===== Extracted entries
(* ===== verification/ImageTheorems.v ===== *)
(** What the resolution of a pinned image promises: the graph is the one the
    verified bytes describe, it depends on nothing but those bytes, and its
    source is a valid source of provenance. *)
From S2P Require Import Prelude Crypto PyStr PyText PyVal Utf8 Json Regex Digest Process Names NamesFacts Provenance ProvenanceFacts Image ImageFacts Sha256.

(** C9: what [resolve_image] returns is what the verified bytes say.  The root
    is the pinned one and is the manifest, or an index with exactly one entry
    for linux/amd64; index, manifest and configuration were read as bytes with
    the size and digest of their descriptors; the layers are the manifest's, in
    its order, numbered from zero, each with the diff id the configuration lists
    at that place; all media types are of one profile; there are 1 to 128
    layers; and the receipt's source is one the provenance contracts accept. *)
Theorem resolve_image_sound `{Hash} reader ref root img : built_image_ref ref -> built_descriptor root -> resolve_image reader ref root = Ok img ->
  resolved reader ref root img /\ exists s, image_source img = Ok s /\ built_source s.
Proof. intros Href Hroot E. split; [by apply resolve_image_resolved|by eapply image_source_built]. Qed.

(** C15: resolution depends on the content and not on the store.  Two readers
    that both let a root resolve give the same image, or else they return, for
    some descriptor, two different byte strings of the same length and the same
    SHA-256 digest. *)
Theorem resolve_image_content_addressed `{Hash} r1 r2 ref root i1 i2 :
  resolve_image r1 ref root = Ok i1 -> resolve_image r2 ref root = Ok i2 -> i1 = i2 \/ blob_collision r1 r2.
Proof. apply resolve_image_agree. Qed.

(** Streaming verification is whole-content verification.  A digest and a
    size are accepted for a sequence of chunks exactly when the digest is
    canonical, the size is in range, no chunk is empty, and the chunks joined
    have that size and that SHA-256 digest, wherever the content was cut. *)
Theorem verify_blob_chunks_iff `{Hash} dg sz chunks : verify_blob_chunks dg sz chunks = Ok tt <->
  exists digest size, canonical_digest dg "blob expected_digest" = Ok digest /\ sz = VInt size /\ 0 <= size <= 2 ^ 63 - 1 /\
    Forall (fun c => c <> []) chunks /\ zlen (concat chunks) = size /\ digest_text (concat chunks) = digest.
Proof. apply verify_blob_chunks_whole. Qed.

(** * A concrete image *)

#[local] Existing Instance Sha256.sha256_hash.

Definition json_bytes (v : pyval) : bytes := match canonical_json_bytes v with Ok b => b | Err _ => [] end.
Definition describe (media : string) (b : bytes) : descriptor := Descriptor (u media) (digest_text b) (zlen b).
Definition fake_digest (c : Z) : pystr := u "sha256:" ++ replicate 64 c.

Definition ex_config_bytes : bytes := json_bytes
  (VDict [(u "os", VStr (u "linux")); (u "architecture", VStr (u "amd64"));
          (u "rootfs", VDict [(u "type", VStr (u "layers")); (u "diff_ids", VList [VStr (fake_digest 97); VStr (fake_digest 98)])]);
          (u "config", VDict [(u "Cmd", VList [VStr (u "/bin/sh")])])]).
Definition ex_config : descriptor := describe OCI_IMAGE_CONFIG_MEDIA_TYPE ex_config_bytes.
Definition ex_blob (c n : Z) : descriptor := Descriptor (u OCI_LAYER_GZIP_MEDIA_TYPE) (fake_digest c) n.

Definition ex_manifest_bytes : bytes := json_bytes
  (VDict [(u "schemaVersion", VInt 2); (u "mediaType", VStr (u OCI_IMAGE_MANIFEST_MEDIA_TYPE)); (u "config", descriptor_to_dict ex_config);
          (u "layers", VList [descriptor_to_dict (ex_blob 99 10); descriptor_to_dict (ex_blob 100 20)])]).
Definition ex_manifest : descriptor := describe OCI_IMAGE_MANIFEST_MEDIA_TYPE ex_manifest_bytes.

(** An index entry for a platform. *)
Definition ex_entry (d : descriptor) (architecture : string) : pyval :=
  VDict [(u "mediaType", VStr (d_media_type d)); (u "digest", VStr (d_digest d)); (u "size", VInt (d_size d));
         (u "platform", VDict [(u "os", VStr (u "linux")); (u "architecture", VStr (u architecture))])].
Definition ex_index_bytes : bytes := json_bytes
  (VDict [(u "schemaVersion", VInt 2); (u "mediaType", VStr (u OCI_IMAGE_INDEX_MEDIA_TYPE));
          (u "manifests", VList [ex_entry (Descriptor (u OCI_IMAGE_MANIFEST_MEDIA_TYPE) (fake_digest 48) 7) "arm64"; ex_entry ex_manifest "amd64"])]).
Definition ex_index : descriptor := describe OCI_IMAGE_INDEX_MEDIA_TYPE ex_index_bytes.

Definition ex_reader (d : descriptor) : result bytes :=
  match List.find (fun b => bool_decide (digest_text b = d_digest d)) [ex_index_bytes; ex_manifest_bytes; ex_config_bytes] with
  | Some b => Ok b
  | None => Err "KeyError"
  end.

Definition ex_ref : image_ref := ImageRef (u "registry.example") (u "library/web") (u "registry.example/library/web:1.0@" ++ d_digest ex_index).

Definition ex_process : process := match process_from_config (VDict [(u "Cmd", VList [VStr (u "/bin/sh")])]) with Ok p => p | Err _ => Process [] [] [] (OCIUser [] None) 0 end.
Definition ex_image : image :=
  Image ex_ref (Some ex_index) ex_manifest (ImageConfig ex_config [fake_digest 97; fake_digest 98] ex_process) phase1_platform
    [LayerSource 0 (ex_blob 99 10) (fake_digest 97); LayerSource 1 (ex_blob 100 20) (fake_digest 98)].

Lemma ex_resolves : resolve_image ex_reader ex_ref ex_index = Ok ex_image.
Proof. by vm_compute. Qed.

Lemma ex_ref_built : built_image_ref ex_ref.
Proof. exists (VStr (i_registry ex_ref)), (VStr (i_repository ex_ref)), (VStr (i_requested_reference ex_ref)). by vm_compute. Qed.

Lemma ex_index_built : built_descriptor ex_index.
Proof. apply built_descriptor_iff. by vm_compute. Qed.

Lemma resolve_image_sound_witness : i_manifest ex_image = ex_manifest /\ resolved ex_reader ex_ref ex_index ex_image /\
  exists s, image_source ex_image = Ok s /\ built_source s.
Proof. split; [reflexivity|]. exact (resolve_image_sound ex_reader ex_ref ex_index ex_image ex_ref_built ex_index_built ex_resolves). Defined.

(** A store that also answers for a blob the image does not name. *)
Definition ex_other_reader (d : descriptor) : result bytes := if bool_decide (d_size d = 0) then Ok [] else ex_reader d.

Lemma resolve_image_content_addressed_witness : resolve_image ex_other_reader ex_ref ex_index = Ok ex_image /\
  (ex_image = ex_image \/ blob_collision ex_reader ex_other_reader).
Proof.
  assert (resolve_image ex_other_reader ex_ref ex_index = Ok ex_image) as E by by vm_compute.
  split; [exact E|]. exact (resolve_image_content_addressed ex_reader ex_other_reader ex_ref ex_index ex_image ex_image ex_resolves E).
Defined.
Lemma leaf_literal s : Forall (fun c => line_char c /\ 32 <= c) s -> leaf_ok (YStr true s) (39 :: flat_map double s ++ [39]).
Proof.
  intros Hs. assert (solid (39 :: flat_map double s ++ [39])) as Hsol by by apply solid_snoc.
  split; [apply passes_literal|apply passes_literal|done| |done|].
  - assert (is_break 39 = false /\ 39 <> 0) as H39 by done. constructor; [done|]. apply Forall_app. split; [|constructor; [done|constructor]].
    induction Hs as [|c s [Hc H32] _ IH]; [constructor|]. cbn [flat_map]. apply Forall_app. split; [|apply IH; by apply solid_snoc].
    unfold double. destruct (c =? 39); repeat (constructor; [done|]); [constructor|]. constructor; [by apply shown_char|constructor].
  - intros nodes _. cbn [counted]. unfold parse_scalar. rewrite strip_comment_solid by (done || apply passes_literal). cbv zeta iota beta. change (is_quote 39) with true. cbv iota.
    rewrite quoted_literal. cbn [result_bind]. by rewrite Z.add_0_r.
Qed.

Lemma passes_brackets stop o c : o = 91 /\ c = 93 \/ o = 123 /\ c = 125 -> passes stop [o; c].
Proof.
  intros Hoc b r. exists (Some c).
  assert (scan stop None false 0 b ([o; c] ++ r) = pref [o] (pref [c] (scan stop None false 0 (Some c) r))) as ->; [|apply pref_app].
  by destruct Hoc as [[-> ->]|[-> ->]].
Qed.

Lemma leaf_empty (v : yval) (t : pystr) : (v, t) = (YList [], u "[]") \/ (v, t) = (YMap [], u "{}") -> leaf_ok v t.
Proof.
  intros Hv. assert (forall stop, passes stop t) as Hp by (intros stop; destruct Hv as [[= -> ->]|[= -> ->]]; apply passes_brackets; auto).
  split; [apply Hp|apply Hp| | | |].
  - by destruct Hv as [[= -> ->]|[= -> ->]]; apply (solid_snoc _ []).
  - by destruct Hv as [[= -> ->]|[= -> ->]]; eval_lits; repeat constructor.
  - by destruct Hv as [[= -> ->]|[= -> ->]].
  - intros nodes Hn. unfold parse_scalar. rewrite strip_comment_solid by (done || by destruct Hv as [[= -> ->]|[= -> ->]]; apply (solid_snoc _ [])). cbv zeta.
    assert (count_node nodes = Ok (nodes + 1)) as Hc.
    { assert (counted v = 1) as E by (by destruct Hv as [[= -> ->]|[= -> ->]]). unfold count_node. by rewrite (proj2 (Z.ltb_ge _ _)) by lia. }
    assert (flow_value 6 0 nodes t = let? n := count_node nodes in Ok (v, n, [])) as Hf by (by destruct Hv as [[= -> ->]|[= -> ->]]).
    rewrite Hc in Hf. assert (flow_parse nodes t = Ok (v, nodes + 1)) as Hp'.
    { unfold flow_parse. assert (flow_fuel t = 6%nat) as -> by (by destruct Hv as [[= -> ->]|[= -> ->]]). by rewrite Hf. }
    by destruct Hv as [[= -> ->]|[= -> ->]].
Qed.

Lemma leaf_parses v t : writable v -> leaf v = Some t -> leaf_ok v t.
Proof.
  intros Hv Hl. destruct Hv as [|b|z Hz|s Hs|s Hs|l Hl'|d Hd Hd']; cbn [leaf] in Hl.
  - assert (t = u "null") as -> by congruence. apply leaf_word; [done|eval_lits; repeat constructor; unfold word_char; lia|done|done].
  - assert (t = u (if b then "true" else "false")) as -> by congruence. destruct b; (apply leaf_word; [done|eval_lits; repeat constructor; unfold word_char; lia|done|done]).
  - assert (t = str_of_int z) as -> by congruence. destruct (int_text z) as [Ht Hne]. apply leaf_word; [done| |done|by apply parse_int].
    eapply Forall_impl; [exact Ht|]. cbv beta. unfold word_char. intros. lia.
  - assert (t = dumps_str s) as -> by congruence. by apply leaf_text.
  - assert (t = 39 :: flat_map double s ++ [39]) as -> by congruence. by apply leaf_literal.
  - destruct l; [|done]. apply leaf_empty. left. congruence.
  - destruct d; [|done]. apply leaf_empty. right. congruence.
Qed.

(** * Lines *)

(** What follows a key or a dash on its line, and the lines below it *)
Definition suffix (v : yval) : pystr := match leaf v with Some t => 32 :: t | None => [] end.
Definition raw_of (v : yval) : pystr := match leaf v with Some t => t | None => [] end.
Definition below (indent : nat) (v : yval) : list (nat * pystr) := match leaf v with Some _ => [] | None => shown (indent + 2) v end.

Lemma entry_lines_eq indent head v : entry_lines indent head v (shown (indent + 2) v) = (indent, head ++ suffix v) :: below indent v.
Proof. unfold entry_lines, suffix, below. destruct (leaf v); [done|by rewrite app_nil_r]. Qed.

Definition items_lines (indent : nat) (l : list yval) : list (nat * pystr) := flat_map (fun v => (indent, [45] ++ suffix v) :: below indent v) l.
Definition members_lines (indent : nat) (d : list (pystr * yval)) : list (nat * pystr) :=
  flat_map (fun kv => (indent, (dumps_str kv.1 ++ [58]) ++ suffix kv.2) :: below indent kv.2) d.

Lemma shown_list indent l : shown indent (YList l) = items_lines indent l.
Proof. cbn [shown]. unfold items_lines. apply flat_map_ext. intros v. apply entry_lines_eq. Qed.
Lemma shown_map indent d : shown indent (YMap d) = members_lines indent d.
Proof. cbn [shown]. unfold members_lines. apply flat_map_ext. intros kv. apply entry_lines_eq. Qed.

Fixpoint number (n : nat) (l : list (nat * pystr)) : list yline :=
  match l with [] => [] | (i, c) :: l => YLine n i c :: number (S n) l end.

Lemma number_app n a b : number n (a ++ b) = number n a ++ number (n + length a) b.
Proof. revert n. induction a as [|[i c] a IH]; intros n; cbn [number app length]; [by rewrite Nat.add_0_r|]. rewrite IH. by rewrite Nat.add_succ_r. Qed.

Lemma length_number n l : length (number n l) = length l.
Proof. revert n. induction l as [|[i c] l IH]; intros n; cbn [number length]; [done|]. by rewrite IH. Qed.

(** The lines after a block belong to an enclosing one. *)
Definition outside (indent : nat) (tail : list yline) : Prop := match tail with [] => True | l :: _ => (y_indent l < indent)%nat end.

Lemma outside_more a b tail : (a <= b)%nat -> outside a tail -> outside b tail.
Proof. destruct tail; cbn [outside]; [done|lia]. Qed.

Lemma outside_number b n indent l tail : (indent < b)%nat -> outside b tail -> Forall (fun ic => ic.1 = indent) (take 1 l) -> outside b (number n l ++ tail).
Proof. intros Hi Ht Hl. destruct l as [|[i c] l]; [done|]. cbn [number app outside y_indent take] in *. apply Forall_cons in Hl as [Hl _]. cbn [fst] in Hl. lia. Qed.

Lemma raw_strip v : writable v -> strip (suffix v) = raw_of v.
Proof.
  intros Hv. unfold suffix, raw_of. destruct (leaf v) as [t|] eqn:E; [|done]. apply leaf_parses in E as [_ _ Hs _ _ _]; [|done].
  unfold strip. cbn [lstrip]. change (is_space 32) with true. cbv iota. fold (strip t). by apply solid_strip.
Qed.

Lemma split_entry k v : key_ok k -> writable v -> split_mapping_entry ((dumps_str k ++ [58]) ++ suffix v) = Ok (k, raw_of v).
Proof.
  intros [Hk Hm] Hv. apply line_nonneg in Hk. unfold split_mapping_entry.
  assert (scan at_colon None false 0 None ((dumps_str k ++ [58]) ++ suffix v) = Some (dumps_str k, 58 :: suffix v)) as ->.
  { rewrite <- app_assoc. destruct (passes_text at_colon k Hk None ([58] ++ suffix v)) as [b ->]. assert (scan at_colon None false 0 b ([58] ++ suffix v) = Some ([], 58 :: suffix v)) as -> by (unfold suffix; by destruct (leaf v)). cbn [pref]. by rewrite app_nil_r. }
  cbv zeta. rewrite (solid_strip _ (dumps_solid k)). change (drop 1 (58 :: suffix v)) with (suffix v). rewrite raw_strip by done.
  change (dumps_str k) with (34 :: flat_map esc_char k ++ [34]) at 1. cbv iota. change (is_quote 34) with true. cbv iota.
  change (34 :: flat_map esc_char k ++ [34]) with (dumps_str k). rewrite strip_comment_solid by (apply dumps_solid || by apply passes_text).
  rewrite quoted_text by done. cbn [result_bind]. by rewrite bool_decide_eq_false_2.
Qed.

Section reads.
Variable raw_lines : list pystr.

Definition wf_entry (depth : nat) (v : yval) : Prop := writable v /\ (y_depth v + S depth <= S MAX_YAML_DEPTH)%nat.

(** A parser of blocks that reads the collections whose lines are few enough *)
Definition reads_blocks (blk : block_parser) (size : nat) : Prop :=
  forall v indent depth nodes n tail, writable v -> leaf v = None -> (length (shown indent v) <= size)%nat -> (y_depth v + depth <= S MAX_YAML_DEPTH)%nat ->
    nodes + counted v <= MAX_YAML_NODES -> outside indent tail ->
    blk indent depth nodes (number n (shown indent v) ++ tail) = Ok (v, nodes + counted v, tail).

Lemma shown_head indent v : leaf v = None -> exists c rest, shown indent v = (indent, c) :: rest.
Proof.
  destruct v as [| | |[]|[|v l]|[|[k v] d]]; try done; intros _; [rewrite shown_list|rewrite shown_map]; cbn [items_lines members_lines flat_map app fst snd]; eauto.
Qed.

Lemma below_reads blk size indent depth nodes n v tail : reads_blocks blk size -> wf_entry depth v -> leaf v = None -> (length (below indent v) <= size)%nat ->
  nodes + counted v <= MAX_YAML_NODES -> outside (indent + 2) tail ->
  nested_or_null blk indent depth nodes (number n (below indent v) ++ tail) = Ok (v, nodes + counted v, tail).
Proof.
  intros Hb [Hv Hd] El Hs Hn Ht. unfold below in *. rewrite El in *. specialize (Hb v (indent + 2)%nat (S depth) nodes n tail Hv El Hs Hd Hn Ht).
  destruct (shown_head (indent + 2) v El) as (c & rest & E). rewrite E in *. cbn [number app nested_or_null y_indent] in *.
  rewrite (proj2 (Nat.leb_gt _ _)) by lia. rewrite Nat.eqb_refl. cbn [negb]. exact Hb.
Qed.

Lemma entry_reads blk size indent depth num nodes n v tail : reads_blocks blk size -> wf_entry depth v -> (length (below indent v) <= size)%nat ->
  nodes + counted v <= MAX_YAML_NODES -> outside (indent + 2) tail ->
  entry_value raw_lines blk indent depth num (raw_of v) nodes (number n (below indent v) ++ tail) = Ok (v, nodes + counted v, tail).
Proof.
  intros Hb Hw Hs Hn Ht. unfold entry_value. destruct (leaf v) as [t|] eqn:El.
  - destruct (leaf_parses v t (proj1 Hw) El) as [_ _ (a & m & z & -> & _) _ Hm Hr]. unfold raw_of, below. rewrite El, Hm, Hr by done. done.
  - assert (raw_of v = []) as -> by (unfold raw_of; by rewrite El). by apply (below_reads _ size).
Qed.

Lemma item_reads blk members size indent depth num nodes n v tail : reads_blocks blk size -> wf_entry depth v -> (length (below indent v) <= size)%nat ->
  nodes + counted v <= MAX_YAML_NODES -> outside (indent + 2) tail ->
  sequence_item raw_lines blk members indent depth num (raw_of v) nodes (number n (below indent v) ++ tail) = Ok (v, nodes + counted v, tail).
Proof.
  intros Hb Hw Hs Hn Ht. unfold sequence_item. destruct (leaf v) as [t|] eqn:El.
  - destruct (leaf_parses v t (proj1 Hw) El) as [_ Hc (a & m & z & -> & _) _ Hm Hr]. unfold raw_of, below. rewrite El.
    assert (exists e, split_mapping_entry (a :: m) = Err e) as [e ->]. { unfold split_mapping_entry. rewrite passes_None by done. eauto. }
    by rewrite Hr.
  - assert (raw_of v = []) as -> by (unfold raw_of; by rewrite El). by apply (below_reads _ size).
Qed.

Lemma counted_nonneg v : 0 <= counted v.
Proof.
  revert v. fix IH 1. assert (forall l, 0 <= total (map (fun v => 1 + counted v) l)) as Hl.
  { intros l. induction l as [|v l IHl]; cbn [map total fold_right]; [done|]. pose proof (IH v). unfold total in IHl. lia. }
  assert (forall d, 0 <= total (map (fun kv : pystr * yval => 1 + counted kv.2) d)) as Hd.
  { intros d. induction d as [|[k v] d IHd]; cbn [map total fold_right snd]; [done|]. pose proof (IH v). unfold total in IHd. lia. }
  intros [| | | |l|d]; cbn [counted]; try lia; [destruct l|destruct d]; try lia; [apply (Hl (y :: l))|apply (Hd (p :: d))].
Qed.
==========
Please, from the entries above, set down exactly the lines from the one containing "- assert (t = dumps_str" through the one containing "(** * Lines *)", and only those.

  - assert (t = dumps_str s) as -> by congruence. by apply leaf_text.
  - assert (t = 39 :: flat_map double s ++ [39]) as -> by congruence. by apply leaf_literal.
  - destruct l; [|done]. apply leaf_empty. left. congruence.
  - destruct d; [|done]. apply leaf_empty. right. congruence.
Qed.

(** * Lines *)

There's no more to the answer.